A series of ground-breaking changes to the way that TTFE conducts its weekly games are being considered at a conference starting today.
In the sports’s first ever ‘Joint Organisers’ Keep Evolving’ event designed to make sure the game stays relevant and responsive to the players’ preferences, delegates signed off one of a number of new measures which will improve the game for all.
The key change agreed by the committee will see the gradual adoption of ‘walking football’, the new sports craze which is sweeping the nation. In this style of football, players are actually penalised for running with the ball and all movement is reduced to a much slower pace.
Demonstrated in a video by the Geordie football legend Alan Shearer and Spurs goal ace Harry Kane, they explain how it’s becoming a wider, national sport.

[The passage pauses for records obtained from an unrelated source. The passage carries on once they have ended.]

(** X10.  Delete undoes the byte typed before it: while the lifetime scope
    is live, in command-entry mode, a
    printable byte that fits the buffer followed by the delete byte leaves
    the buffer as it was; the terminal receives the echo of the byte (when
    echo is on) and then the erase sequence, which is written whether echo
    is on or not.  On an empty buffer the delete byte does nothing and
    writes nothing. *)
Theorem X10_delete_undoes_byte (hook : option CommandHookType) (b : ascii)
    (t : ReadTask) (m : Modem) :
  atFlag t = true ->
  ctxCancelled m = false ->
  status m <> StatusConnected -> status m <> StatusDialing ->
  IsPrint b = true ->
  (String.length (buffer t) < 100)%nat ->
  ttyReadBytes hook (String b (String DEL "")) t m
  = Ok (mkReadTask (aFlag t) true (buffer t) (lastCmd t),
        ttyWriteStr eraseSeq (echoBytes (String b "") m))
  /\ (buffer t = "" -> ttyReadByte hook DEL t m = Ok (t, m)).
Proof.
  intros Hat Hl Hc Hd Hp Hlen. split.
  - cbn [ttyReadBytes]. rewrite Hl.
    rewrite (ttyReadByte_buffers hook b t m Hat Hc Hd Hlen Hp).
    cbn [bindR fst snd]. rewrite Hat.
    change (if echo m then ttyWriteByte b m else m)
      with (echoBytes (String b "") m).
    rewrite echoBytes_live, Hl.
    destruct (echoBytes_not_online (String b "") m Hc Hd) as [Hc1 Hd1].
    unfold ttyReadByte.
    destruct (not_online _ Hc1 Hd1) as [-> ->].
    cbn [atFlag negb buffer aFlag lastCmd].
    change (byteZ DEL =? 127) with true. cbn iota.
    rewrite string_length_app. cbn [String.length].
    replace (0 <? String.length (buffer t) + 1)%nat with true
      by (symmetry; apply Nat.ltb_lt; lia).
    rewrite dropLast_append_byte. reflexivity.
  - intros Hb. unfold ttyReadByte.
    destruct (not_online m Hc Hd) as [-> ->]. rewrite Hat, Hb. reflexivity.
Qed.

Lemma X10_delete_undoes_byte_witness :
  ttyReadBytes None (String "x" (String DEL ""))
    (mkReadTask false true "E" "") (NewModem (mkConfig false None ""))
  = Ok (mkReadTask false true "E" "",
        ttyWriteStr eraseSeq
          (echoBytes "x" (NewModem (mkConfig false None "")))).
Proof.
  apply (proj1 (X10_delete_undoes_byte None "x" (mkReadTask false true "E" "")
                  (NewModem (mkConfig false None ""))
                  eq_refl eq_refl ltac:(discriminate) ltac:(discriminate)
                  eq_refl ltac:(simpl; lia))).
Defined.

(** X11.  [A/] repeats the last line: while the lifetime scope is live,
    outside command-entry mode, an [A]
    (in either case) followed by [/] echoes the two bytes (when echo is on)
    and runs the line remembered from the last carriage return again,
    leaving the read task outside command-entry mode with the same line
    remembered.  When no line was submitted yet the remembered line is
    empty, and in a status that accepts command lines the terminal receives
    a carriage return and the OK result. *)
Theorem X11_repeat_last_line (hook : option CommandHookType) (a : ascii)
    (t : ReadTask) (m : Modem) :
  atFlag t = false ->
  ctxCancelled m = false ->
  status m <> StatusConnected -> status m <> StatusDialing ->
  a = "A"%char \/ a = "a"%char ->
  ttyReadBytes hook (String a "/") t m
  = (m2 <-! submit hook (lastCmd t) (echoBytes (String a "/") m);
     Ok (mkReadTask false false (buffer t) (lastCmd t), m2))
  /\ (lastCmd t = "" ->
      status m = StatusIdle \/ status m = StatusConnectedCmd ->
      ttyReadBytes hook (String a "/") t m
      = Ok (mkReadTask false false (buffer t) "",
            printRetCode RetCodeOk
              (ttyWriteStr CR (echoBytes (String a "/") m)))).
Proof.
  intros Hat Hl Hc Hd Ha.
  assert (Hgen : ttyReadBytes hook (String a "/") t m
                 = (m2 <-! submit hook (lastCmd t) (echoBytes (String a "/") m);
                    Ok (mkReadTask false false (buffer t) (lastCmd t), m2))).
  { cbn [ttyReadBytes]. rewrite Hl.
    rewrite (read_A hook a t m Hat Hc Hd Ha). cbn [bindR fst snd].
    rewrite echoBytes_live, Hl.
    destruct (echoBytes_not_online (String a "") m Hc Hd) as [Hc1 Hd1].
    rewrite (read_slash hook (mkReadTask true false (buffer t) (lastCmd t)) _
               eq_refl eq_refl Hc1 Hd1).
    cbn [buffer lastCmd]. rewrite <- echoBytes_app.
    change (String a "" ++ "/") with (String a "/").
    destruct (submit hook (lastCmd t) (echoBytes (String a "/") m));
      reflexivity. }
  split; [exact Hgen|].
  intros Hlc Hs. rewrite Hgen, Hlc. unfold submit, processAtCommand.
  assert (Hg : status (ttyWriteStr CR (echoBytes (String a "/") m)) = status m).
  { unfold status. cbn [ttyWriteStr set_ttyOut st].
    destruct (echoBytes_fields (String a "/") m) as (-> & _). reflexivity. }
  rewrite guard_passes by (rewrite Hg; exact Hs).
  reflexivity.
Qed.

Lemma X11_repeat_last_line_witness :
  ttyReadBytes None "a/" (mkReadTask false false "" "E0")
    (NewModem (mkConfig false None ""))
  = (m2 <-! submit None "E0"
              (echoBytes "a/" (NewModem (mkConfig false None "")));
     Ok (mkReadTask false false "" "E0", m2)).
Proof.
  apply (proj1 (X11_repeat_last_line None "a" (mkReadTask false false "" "E0")
                  (NewModem (mkConfig false None ""))
                  eq_refl eq_refl ltac:(discriminate) ltac:(discriminate)
                  (or_intror eq_refl))).
Defined.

Delegates explained that the move was necessary to keep up with the new and exciting initiatives that football is making. Others were overwhelmingly positive, citing old age as a major factor for the amendment.

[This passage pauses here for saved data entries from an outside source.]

(** ** Order of the precondition checks; a second call *)

(** The tables other than [profiles] after a completed transfer. *)
Lemma transfer_credits_completed k s now db db' :
  transfer_credits k s now db = ok (db', swap_completed) ->
  swaps db' = alter (complete_swap now) k (swaps db) /\
  transactions db' = transactions db ++ [payment k s now].
Proof.
  intros [[? _]|[_ (db1 & db2 & db3 & H1 & H2 & H3 & ->)]]%transfer_credits_ok;
    [discriminate|].
  apply update_profiles_ok in H1 as (Hs1 & Ht1 & _).
  apply update_profiles_ok in H2 as (Hs2 & Ht2 & _).
  apply update_profiles_ok in H3 as (Hs3 & Ht3 & _).
  simpl. by rewrite Hs3, Hs2, Hs1, Ht3, Ht2, Ht1.
Qed.

(** C2.  The claim fails on the code where a compared value is NULL.  The
    authorization test, auth.uid() != teacher_id AND auth.uid() !=
    learner_id, is unknown when auth.uid() is NULL, and the status test,
    status != 'in_progress', is unknown when the status is NULL; an IF
    whose condition is unknown does not take its branch.  So a caller
    without identity is not refused: on the second scenario's swap the call
    succeeds, moves the 10 credits and logs the payment.  And a swap whose
    status is NULL is not refused either: after a participant has set the
    status of a completed swap to NULL, which the UPDATE policy and the
    CHECK on the column admit, a further call pays a second time and the
    ledger holds two rows for the swap. *)
Theorem settle_null_passes_the_checks :
  let db := sample_db 50 20 10 in_progress in
  let r := handle_swap_completion None 5 7%N db in
  (snd r = swap_completed /\
   profiles (fst r) !! 1%N ≫= credits = Some 60 /\
   profiles (fst r) !! 2%N ≫= credits = Some 10 /\
   length (payments_for 7%N (fst r)) = 1%nat) /\
  let db1 := fst (handle_swap_completion (Some 2%N) 5 7%N db) in
  exists db2,
    swaps db1 !! 7%N ≫= status = Some completed /\
    update_swap_status (Some 2%N) None 7%N db1 = ok db2 /\
    db_ok db2 /\
    let r' := handle_swap_completion (Some 2%N) 6 7%N db2 in
    snd r' = swap_completed /\
    profiles (fst r') !! 1%N ≫= credits = Some 70 /\
    profiles (fst r') !! 2%N ≫= credits = Some 0 /\
    length (payments_for 7%N (fst r')) = 2%nat.
Proof.
  split; [by_evaluation|].
  eexists. split; [by_evaluation|]. split; [by_evaluation|].
  split; [db_ok_by_evaluation|by_evaluation].
Qed.

(** ** Failure leaves no effect *)

(** C3.  Whenever the call reports a failure, for whatever reason (a failed
    precondition or an error raised by a statement after the balance
    check), the database afterwards is the database before: no balance, no
    counter, no swap and no ledger row differs. *)
Theorem settle_failure_has_no_effect (uid : option N) (now : Z) (k : N)
    (db : DB) :
  succeeded (snd (handle_swap_completion uid now k db)) = false ->
  fst (handle_swap_completion uid now k db) = db.
Proof.
  intros Hr.
  destruct (handle_swap_completion_cases uid now k db) as [[_ H]|[H _]];
    [done|congruence].
Qed.

(** The first scenario: price 10, teacher at 50, learner at 3. *)
Lemma settle_failure_has_no_effect_witness :
  let db := sample_db 50 3 10 in_progress in
  snd (handle_swap_completion (Some 1%N) 5 7%N db)
    = failure "Insufficient credits" /\
  fst (handle_swap_completion (Some 1%N) 5 7%N db) = db.
Proof.
  intros db. split; [by_evaluation|].
  apply (settle_failure_has_no_effect (Some 1%N) 5 7%N db). by_evaluation.
Defined.

(** An error after the balance check: the learner's debit has been applied
    when the teacher's credit overflows, and the result still carries the
    database of before the call. *)
Example settle_rolls_back :
  let db := sample_db 2147483647 20 10 in_progress in
  (exists db1,
     update_profiles (debit_learner 10) 2%N db = ok db1 /\
     profiles db1 !! 2%N ≫= credits = Some 10 /\
     update_profiles (credit_teacher 10) 1%N db1
       = raise numeric_value_out_of_range) /\
  fst (handle_swap_completion (Some 1%N) 5 7%N db) = db.
Proof.
  split; [|by_evaluation].
  eexists. split; [by_evaluation|]. split; by_evaluation.
Qed.

(** ** Conservation of credits *)

(** C4.  The claim fails on the code where a balance is NULL, which the
    column admits (INTEGER DEFAULT 100 CHECK (credits >= 0), without NOT
    NULL) and the owner of a profile can write under the UPDATE policy.
    With the learner's balance NULL the balance check is unknown and is
    skipped, the learner's debit leaves NULL and the teacher is credited:
    the sum of the balances goes from 50 to 60.  With the teacher's balance
    NULL the learner is debited and the teacher's credit leaves NULL: the
    sum goes from 20 to 10.  Both calls report success. *)
Theorem settlement_null_balance_breaks_conservation :
  let db := sample_db 50 20 10 in_progress in
  (exists db0,
     update_profile_credits (Some 2%N) None 2%N db = ok db0 /\
     db_ok db0 /\ sum_credits db0 = 50 /\
     let r := handle_swap_completion (Some 2%N) 5 7%N db0 in
     snd r = swap_completed /\
     profiles (fst r) !! 1%N ≫= credits = Some 60 /\
     profiles (fst r) !! 2%N ≫= credits = None /\
     sum_credits (fst r) = 60) /\
  (exists db0,
     update_profile_credits (Some 1%N) None 1%N db = ok db0 /\
     db_ok db0 /\ sum_credits db0 = 20 /\
     let r := handle_swap_completion (Some 2%N) 5 7%N db0 in
     snd r = swap_completed /\
     profiles (fst r) !! 1%N ≫= credits = None /\
     profiles (fst r) !! 2%N ≫= credits = Some 10 /\
     sum_credits (fst r) = 10).
Proof.
  split; eexists; (split; [by_evaluation|]);
    (split; [db_ok_by_evaluation|by_evaluation]).
Qed.

(** ** Status updates under row-level security *)

Lemma policy_admits_participant (a : N) (s : Swap) :
  a = teacher_id s \/ a = learner_id s ->
  is_true (users_can_update_their_swaps (Some a) s) = true.
Proof.
  unfold users_can_update_their_swaps, sql_eq.
  intros [->| ->]; repeat case_bool_decide; simpl; congruence.
Qed.

Lemma policy_rejects_stranger (uid : option N) (s : Swap) :
  uid <> Some (teacher_id s) -> uid <> Some (learner_id s) ->
  is_true (users_can_update_their_swaps uid s) = false.
Proof.
  unfold users_can_update_their_swaps, sql_eq.
  destruct uid as [a|]; [|done].
  intros; repeat case_bool_decide; simpl; congruence.
Qed.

One delegate said “I just can’t keep up with the kids these days with their Tinders and their new fangled iPhone 6s. I used to able to score goals for fun, now I can barely make the pitch gate without feeling my calf seize up.”
“We have to level the playing field somehow and this is the best way to do it.”
Critics responded to the move by saying it is discriminatory to the younger generation of TTFE players who are the next in line to take the organisation forward. One was quoted as saying “we’ll just become a bunch of old farts”. Delegates however were deficient, stating that walking football will get them to relive a time when they could be banging in goals like Alan Shearer, and no longer wallow in self-pity as an over-30 who now looks forward to visiting garden centres on the weekend.
Other measures up for debate today include monthly rugby games, multiball and the banning of the term ‘Joeing’ for all goals scored from rebounded shots off the back of the goalkeeper.